PROBLEM STATEMENT - For each line in the records that contains "symmetry", make a copy.

DATA SUPPLIED -
------------

(* ===== verification/Sem.v ===== *)
(** The reference semantics of filter expressions: which packets an expression
    denotes, stated on the bytes of the packet and independently of any code. *)

From S2P Require Export Facts.

(** * Packet fields

    The network-order integer at an offset; a byte beyond the end reads 0. *)

Definition b8 (pkt : list Z) (o : Z) : Z := unwrap_or 0 (zget pkt o).
Definition h16 (pkt : list Z) (o : Z) : Z := b8 pkt o * 256 + b8 pkt (o + 1).
Definition w32 (pkt : list Z) (o : Z) : Z := h16 pkt o * 65536 + h16 pkt (o + 2).

(** * Operators *)

Definition cmp_sem (op : CmpOp) (a b : Z) : bool :=
  match op with
  | Eq_ => a =? b
  | Ne => negb (a =? b)
  | Lt_ => a <? b
  | Le => a <=? b
  | Gt_ => b <? a
  | Ge => b <=? a
  | BitAnd => negb (a .& b =? 0)
  end.

(** 32-bit arithmetic; shift counts are taken modulo 32. *)
Definition arith_sem (aop : ArithOp) (a k : Z) : Z :=
  match aop with
  | Add => as_u32 (a + k)
  | Sub => as_u32 (a - k)
  | Mul => as_u32 (a * k)
  | Div => a / k
  | Mod => a mod k
  | And_ => a .& k
  | Or_ => a .| k
  | Xor => Z.lxor a k
  | Shl => as_u32 (Z.shiftl a (k mod 32))
  | Shr => Z.shiftr a (k mod 32)
  end.

Definition alu_sem (ops : list (ArithOp * Z)) (a : Z) : Z :=
  foldl (λ acc '(aop, k), arith_sem aop acc k) a ops.

Definition dir_sem (dir : Dir) (src dst : bool) : bool :=
  match dir with
  | Src => src
  | Dst => dst
  | SrcAndDst => src && dst
  | SrcOrDst => src || dst
  end.

(** Does [f i x] hold of every element [x], at its index from [i] on? *)
Fixpoint all_from (f : Z → Z → bool) (i : Z) (l : list Z) : bool :=
  match l with
  | [] => true
  | x :: l' => f i x && all_from f (i + 1) l'
  end.

(** Does the AND chain begin with a VLAN check? *)
Fixpoint leads_with_vlan (e : Expr) : bool :=
  match e with
  | Prim (PVlan _) => true
  | And l _ => leads_with_vlan l
  | _ => false
  end.

Section sem.
Context (link : LinkType) (pkt : list Z).

(** [d] counts the VLAN tags in front of the current layer. *)
Implicit Types (d : Z).

Definition net_at d : Z := link_net_offset link + 4 * d.

Definition ethertype_is d (et : Z) : bool :=
  match link_ether_proto_offset link with
  | Some o => h16 pkt (o + 4 * d) =? et
  | None => et =? 0x0800
  end.

(** An offset behind the protocol field. *)
Definition behind_ethertype d (k : Z) : Z :=
  unwrap_or 0 (link_ether_proto_offset link) + 4 * d + k.

Definition is_ip4 d : bool := ethertype_is d 0x0800.
Definition is_ip6 d : bool := ethertype_is d 0x86dd.
Definition ip4_l4_is d (n : Z) : bool := is_ip4 d && (b8 pkt (net_at d + 9) =? n).
Definition ip6_l4_is d (n : Z) : bool := is_ip6 d && (b8 pkt (net_at d + 6) =? n).

Definition proto_sem d (p : Proto) : bool :=
  match p with
  | Ip => is_ip4 d
  | Ip6 => is_ip6 d
  | Arp => ethertype_is d 0x0806
  | Rarp => ethertype_is d 0x8035
  | Tcp => ip4_l4_is d 6
  | Udp => ip4_l4_is d 17
  | Icmp => ip4_l4_is d 1
  | Igmp => ip4_l4_is d 2
  | Sctp => ip4_l4_is d 132
  | Icmp6 => ip6_l4_is d 58
  | Num n => ip4_l4_is d n
  | Ip6Proto n => ip6_l4_is d n
  end.

Definition ip6_addr_at (o : Z) (segs : list Z) : bool :=
  all_from (λ i seg, h16 pkt (o + 2 * i) =? seg) 0 segs.

(** The number of bits of segment [i] that a prefix covers. *)
Definition prefix_bits (prefix_len i : Z) : Z := Z.max 0 (Z.min 16 (prefix_len - 16 * i)).

Definition ip6_prefix_at (o : Z) (segs : list Z) (prefix_len : Z) : bool :=
  all_from (λ i seg,
    let n := 16 - prefix_bits prefix_len i in
    Z.shiftr (h16 pkt (o + 2 * i)) n =? Z.shiftr seg n) 0 segs.

Definition mac_at (o : Z) (a : MacAddr) : bool :=
  all_from (λ i x, b8 pkt (o + i) =? x) 0 (mac_octets a).

(** The packet has a transport header of a protocol in [set]: an unfragmented
    (or first-fragment) IPv4 packet, or an IPv6 packet. *)
Definition has_ports d (set : L4Set) : bool :=
  (is_ip4 d && l4_contains set (b8 pkt (net_at d + 9))
   && (h16 pkt (net_at d + 6) mod 2 ^ 13 =? 0))
  || (is_ip6 d && l4_contains set (b8 pkt (net_at d + 6))).

(** Length of the IPv4 header, from its IHL nibble. *)
Definition ip4_header_len d : Z := 4 * (b8 pkt (net_at d) mod 16).

Definition ports_at d : Z := net_at d + (if is_ip6 d then 40 else ip4_header_len d).

Definition ports_sem d (dir : Dir) (proto : option Proto) (test : Z → bool) : bool :=
  match outcome_ok (l4set_for proto) with
  | Some set =>
      has_ports d set
      && dir_sem dir (test (h16 pkt (ports_at d))) (test (h16 pkt (ports_at d + 2)))
  | None => false
  end.

Definition load_sem (sz : AccessSize) (o : Z) : Z :=
  match sz with
  | Byte => b8 pkt o
  | Half => h16 pkt o
  | Word => w32 pkt o
  end.

(** Byte access to the transport layer assumes an IPv4 header. *)
Definition layer_at d (layer : Layer) : Z :=
  match layer with
  | Raw => 0
  | Net => net_at d
  | Trans => net_at d + ip4_header_len d
  end.

Definition byte_access_sem d (ba : ByteAccess) : bool :=
  let lhs := alu_sem (ba_alu_ops ba)
               (load_sem (ba_size ba) (layer_at d (ba_layer ba) + ba_offset ba)) in
  let rhs := match ba_rhs ba with
             | Const v => v
             | Load_ l => load_sem (bl_size l) (layer_at d (bl_layer l) + bl_offset l)
             end in
  cmp_sem (ba_op ba) lhs rhs.

Definition prim_sem d (p : Primitive) : bool :=
  match p with
  | PProto p => proto_sem d p
  | PHost (V4 a) dir =>
      is_ip4 d
      && dir_sem dir (w32 pkt (net_at d + 12) =? a) (w32 pkt (net_at d + 16) =? a)
  | PHost (V6 segs) dir =>
      is_ip6 d
      && dir_sem dir (ip6_addr_at (net_at d + 8) segs) (ip6_addr_at (net_at d + 24) segs)
  | PNet n dir =>
      let test o := w32 pkt o .& net_mask n =? net_addr n .& net_mask n in
      is_ip4 d && dir_sem dir (test (net_at d + 12)) (test (net_at d + 16))
  | PNet6 n dir =>
      let test o := ip6_prefix_at o (net6_segments n) (net6_prefix_len n) in
      is_ip6 d && dir_sem dir (test (net_at d + 8)) (test (net_at d + 24))
  | PPort port dir proto => ports_sem d dir proto (λ p, p =? port)
  | PPortRange lo hi dir proto => ports_sem d dir proto (λ p, (lo <=? p) && (p <=? hi))
  | PEtherHost a dir => dir_sem dir (mac_at 6 a) (mac_at 0 a)
  | PEtherProto et => ethertype_is d et
  | PEtherMulticast => Z.odd (b8 pkt 0)
  | PIpBroadcast => is_ip4 d && (w32 pkt (net_at d + 16) =? 0xffffffff)
  | PIpMulticast => is_ip4 d && (Z.shiftr (w32 pkt (net_at d + 16)) 28 =? 0xe)
  | PIp6Multicast => is_ip6 d && (b8 pkt (net_at d + 24) =? 0xff)
  | PVlan None => ethertype_is d 0x8100
  | PVlan (Some id) =>
      ethertype_is d 0x8100 && (h16 pkt (behind_ethertype d 2) mod 2 ^ 12 =? id)
  | PMpls label =>
      (ethertype_is d 0x8847 || ethertype_is d 0x8848)
      && match label with
         | Some l => Z.shiftr (w32 pkt (behind_ethertype d 2)) 12 =? l
         | None => true
         end
  | PPppoeDiscovery => ethertype_is d 0x8863
  | PPppoeSession None => ethertype_is d 0x8864
  | PPppoeSession (Some id) =>
      ethertype_is d 0x8864 && (h16 pkt (behind_ethertype d 4) =? id)
  | PIpProtoChain n => ip4_l4_is d n
  | PIp6ProtoChain n => ip6_l4_is d n
  | PLen op v => cmp_sem op (as_u32 (zlen pkt)) v
  | PInbound | POutbound => false
  | PByteAccess ba => byte_access_sem d ba
  end.

Fixpoint sem d (e : Expr) : bool :=
  match e with
  | Prim p => prim_sem d p
  | Not x => negb (sem d x)
  | Or l r => sem d l || sem d r
  | And l r => sem d l && sem (if leads_with_vlan l then d + 1 else d) r
  end.

(** * What facts and guards say of the packet *)

(** A recorded ethertype is the current one; behind a VLAN tag the record may
    also be the tag's own ethertype. *)
Record facts_true d (f : Facts) : Prop := {
  ft_ethertype et :
    f_ethertype f = Some et → ethertype_is d et = true ∨ d ≠ 0 ∧ et = 0x8100;
  ft_ip4_proto n : f_ip4_proto f = Some n → (b8 pkt (net_at d + 9) =? n) = true;
  ft_ip6_nh n : f_ip6_nh f = Some n → (b8 pkt (net_at d + 6) =? n) = true;
  ft_ports set : f_ports_ready f = Some set → has_ports d set = true;
}.

(** When the facts claim it, [x] is the transport offset, relative to the
    network header. *)
Definition ports_ready d (f : Facts) (x : Z) : Prop :=
  f_ports_ready f ≠ None → net_at d + x = ports_at d.

Definition holds {A} (test : A → bool) (o : option A) : bool :=
  match o with Some a => test a | None => true end.

Definition guards_hold d (g : GuardSet) : bool :=
  holds (ethertype_is d) (g_ethertype g) && holds (ip4_l4_is d) (g_ip4_proto g)
  && holds (ip6_l4_is d) (g_ip6_nh g) && holds (has_ports d) (g_port_prereqs g).

Lemma holds_or_else {A} (test : A → bool) x y :
  holds test x = true → holds test y = true → holds test (or_else x y) = true.
Proof. by destruct x. Qed.

Lemma holds_both {A} `{EqDecision A} (test : A → bool) x y :
  holds test x = true ∨ holds test y = true → holds test (both x y) = true.
Proof. destruct x, y; simpl; try done. case_decide as Heq; [|done]. subst. by intros [?|?]. Qed.

Lemma guards_hold_spec d g :
  guards_hold d g = true ↔
  holds (ethertype_is d) (g_ethertype g) = true ∧ holds (ip4_l4_is d) (g_ip4_proto g) = true ∧
  holds (ip6_l4_is d) (g_ip6_nh g) = true ∧ holds (has_ports d) (g_port_prereqs g) = true.
Proof. unfold guards_hold. rewrite !andb_true_iff. tauto. Qed.

Lemma guards_hold_union d g h :
  guards_hold d g = true → guards_hold d h = true → guards_hold d (guards_union g h) = true.
Proof.
  rewrite !guards_hold_spec. intros (?&?&?&?) (?&?&?&?).
  split_and!; by apply holds_or_else.
Qed.

Lemma guards_hold_intersect d g h :
  guards_hold d g = true ∨ guards_hold d h = true →
  guards_hold d (guards_intersect g h) = true.
Proof.
  rewrite !guards_hold_spec. intros Hor. split_and!; apply holds_both; tauto.
Qed.

Lemma guards_eth_hold d et :
  ethertype_is d et = true → guards_hold d (guards_eth et) = true.
Proof. unfold guards_hold, guards_eth. simpl. by intros ->. Qed.

Lemma guards_ip4_hold d n :
  ip4_l4_is d n = true → guards_hold d (guards_ip4 n) = true.
Proof.
  unfold guards_hold, guards_ip4. simpl. intros H. rewrite H. unfold ip4_l4_is, is_ip4 in H.
  apply andb_true_iff in H as [-> _]. done.
Qed.

Lemma guards_ip6_hold d n :
  ip6_l4_is d n = true → guards_hold d (guards_ip6 n) = true.
Proof.
  unfold guards_hold, guards_ip6. simpl. intros H. rewrite H. unfold ip6_l4_is, is_ip6 in H.
  apply andb_true_iff in H as [-> _]. done.
Qed.

Lemma guards_ports_hold d dir proto test :
  ports_sem d dir proto test = true →
  guards_hold d (mk_guards None None None (outcome_ok (l4set_for proto))) = true.
Proof.
  unfold ports_sem, guards_hold. destruct (outcome_ok _) as [set|]; [|done].
  intros [H _]%andb_true_iff. simpl. by rewrite H.
Qed.

Lemma primitive_guards_hold d p :
  prim_sem d p = true → guards_hold d (primitive_guards p) = true.
Proof.
  destruct p as [[]| | | | |[]| | | | | | |[]| | |[]| | | | | |];
    cbn [prim_sem proto_sem primitive_guards proto_guards]; cbv zeta; intros Hs;
    first
      [ exact eq_refl
      | by apply guards_ip4_hold
      | by apply guards_ip6_hold
      | by eapply guards_ports_hold
      | by apply guards_eth_hold
      | apply andb_true_iff in Hs as [Hs _]; by apply guards_eth_hold ].
Qed.
End sem.

(** No AND chain of [e] begins with a VLAN check. *)
Fixpoint no_vlan_lead (e : Expr) : bool :=
  match e with
  | Prim _ => true
  | Not x => no_vlan_lead x
  | Or l r => no_vlan_lead l && no_vlan_lead r
  | And l r => negb (leads_with_vlan l) && no_vlan_lead l && no_vlan_lead r
  end.

Lemma guards_of_sound link pkt d e :
  no_vlan_lead e = true → sem link pkt d e = true →
  guards_hold link pkt d (guards_of e) = true.
Proof.
  induction e as [l IHl r IHr|l IHl r IHr|x _|p]; simpl; intros Hv Hs.
  - zbool. rewrite H1 in H0. apply guards_hold_union; auto.
  - zbool. apply orb_true_iff in Hs. apply guards_hold_intersect. naive_solver.
  - done.
  - by apply primitive_guards_hold.
Qed.

(** C23: in an OR with no AND chain that begins with a VLAN check, the guards both
    arms require hold of every packet the OR accepts, so that emitting them in
    front of the arms does not change what it means. *)
Theorem required_guards_sound (link : LinkType) (pkt : list Z) (d : Z) (l r : Expr) :
  no_vlan_lead (Or l r) = true →
  sem link pkt d (Or l r) =
  guards_hold link pkt d (guards_intersect (guards_of l) (guards_of r)) && sem link pkt d (Or l r).
Proof.
  intros Hv. destruct (sem link pkt d (Or l r)) eqn:E; [|by rewrite andb_false_r].
  rewrite andb_true_r. symmetry. apply (guards_of_sound link pkt d (Or l r) Hv E).
Qed.

(** [tcp or tcp port 80], whose arms share the IPv4 and the TCP guard: a TCP
    packet passes the guards and is accepted; a UDP packet is held up by them. *)
Lemma required_guards_sound_witness :
  let l := Prim (PProto Tcp) in
  let r := And (Prim (PProto Tcp)) (Prim (PPort 80 SrcOrDst (Some Tcp))) in
  let g := guards_intersect (guards_of l) (guards_of r) in
  let frame proto := replicate 12 0 ++ [8; 0; 0x45] ++ replicate 8 0 ++ [proto] ++ replicate 14 0 in
  g = guards_ip4 6 ∧
  (sem Ethernet (frame 6) 0 (Or l r) = true ∧ guards_hold Ethernet (frame 6) 0 g = true) ∧
  (guards_hold Ethernet (frame 17) 0 g = false ∧ sem Ethernet (frame 17) 0 (Or l r) = false).
Proof.
  intros l r g frame. split; [by vm_compute|].
  pose proof (required_guards_sound Ethernet (frame 6) 0 l r eq_refl) as H6.
  pose proof (required_guards_sound Ethernet (frame 17) 0 l r eq_refl) as H17.
  assert (S6 : sem Ethernet (frame 6) 0 (Or l r) = true) by by vm_compute.
  assert (G17 : guards_hold Ethernet (frame 17) 0 g = false) by by vm_compute.
  fold g in H6, H17. rewrite S6 in H6. rewrite G17 in H17. symmetry in H6.
  apply andb_true_iff in H6 as [H6 _]. by split_and!.
Defined.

------------

RESPONSE FOR THIS EXERCISE -
  rewrite andb_true_r. symmetry. apply (guards_of_sound link pkt d (Or l r) Hv E).
  fold g in H6, H17. rewrite S6 in H6. rewrite G17 in H17. symmetry in H6.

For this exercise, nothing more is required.